(Data shown Opens)

Lemma significant_interaction_writes_six_sheets_witness :
  loop_body "Fz_Cz" (Sample.start Sample.frame)
  = (Ok (),
     {| df := Sample.clean_frame;
        sheets :=
          [ ("Fz_Cz_Mixed_ANOVA",
             TAnova [Sample.effect "Group" 0.5; Sample.effect "Condition" 0.5;
                     Sample.effect "Interaction" 0.0005]);
            ("Fz_Cz_Posthoc_Comparisons", TPosthoc Sample.pairwise);
            ("Fz_Cz_Condition_Comparisons",
             TMatrices
               (filled (λ g, compare_conditions_within_groups Sample.pairwise g
                               [Some "pre"; Some "post"])
                       [Some "ctl"; Some "trt"]));
            ("Fz_Cz_Group_Comparisons",
             TMatrices
               (filled (λ c, compare_groups_within_conditions Sample.pairwise c
                               [Some "ctl"; Some "trt"])
                       [Some "pre"; Some "post"]));
            ("Fz_Cz_Interaction_Comparisons",
             TInteraction
               [ {| i_A := Some "ctl"; i_B := Some "trt"; i_p_unc := 0.04; i_p_corr := 0.04 |};
                 {| i_A := Some "ctl"; i_B := Some "trt"; i_p_unc := 0.6; i_p_corr := 0.6 |} ]);
            ("Fz_Cz_Means",
             TMeans (calculate_means
                       (posthoc_data Sample.clean_frame "ID" "Group" "Condition" "Fz_Cz")
                       "Group" "Condition" "Fz_Cz")) ];
        stdout := [RunningAnova "Fz_Cz"; RunningPosthoc "Fz_Cz" 0.0005];
        blanks := 0 |}).
Proof.
  refine (eq_trans
            (significant_interaction_writes_six_sheets "Fz_Cz" (Sample.start Sample.frame)
               [Sample.effect "Group" 0.5; Sample.effect "Condition" 0.5;
                Sample.effect "Interaction" 0.0005]
               {| spher := true; W := 1; chi2 := 0; dof := 1; pval := 1 |}
               (Sample.effect "Interaction" 0.0005) Sample.pairwise _ _ _ _ _ _ _) _).
  - vm_compute. reflexivity.
  - vm_compute. reflexivity.
  - vm_compute. reflexivity.
  - vm_compute. reflexivity.
  - vm_compute. reflexivity.
  - vm_compute. reflexivity.
  - vm_compute. reflexivity.
  - vm_compute. reflexivity.
Defined.

(** ** A missing label among the levels *)

Lemma append_nil_l (t : string) : "" +:+ t = t.
Proof. reflexivity. Qed.

(** The key "nan vs nan" is rendered by "nan" and "nan" only. *)
Lemma key_nan_vs_nan (s t : string) :
  s +:+ " vs " +:+ t = "nan vs nan" → s = "nan" ∧ t = "nan".
Proof.
  do 11 (destruct s as [|? s];
         [rewrite append_nil_l; cbv [String.append]; by intros ?; simplify_eq
         |rewrite append_cons; intros [= -> Hkey]; revert Hkey]).
Qed.

Lemma label_eq_None_r (x : label) : label_eq x None = false.
Proof. by destruct x. Qed.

(Data shown Closes)

Work required ▸ Copy all the lines from the data above that hold the word "start".

Worked solution ▸
  loop_body "Fz_Cz" (Sample.start Sample.frame)
            (significant_interaction_writes_six_sheets "Fz_Cz" (Sample.start Sample.frame)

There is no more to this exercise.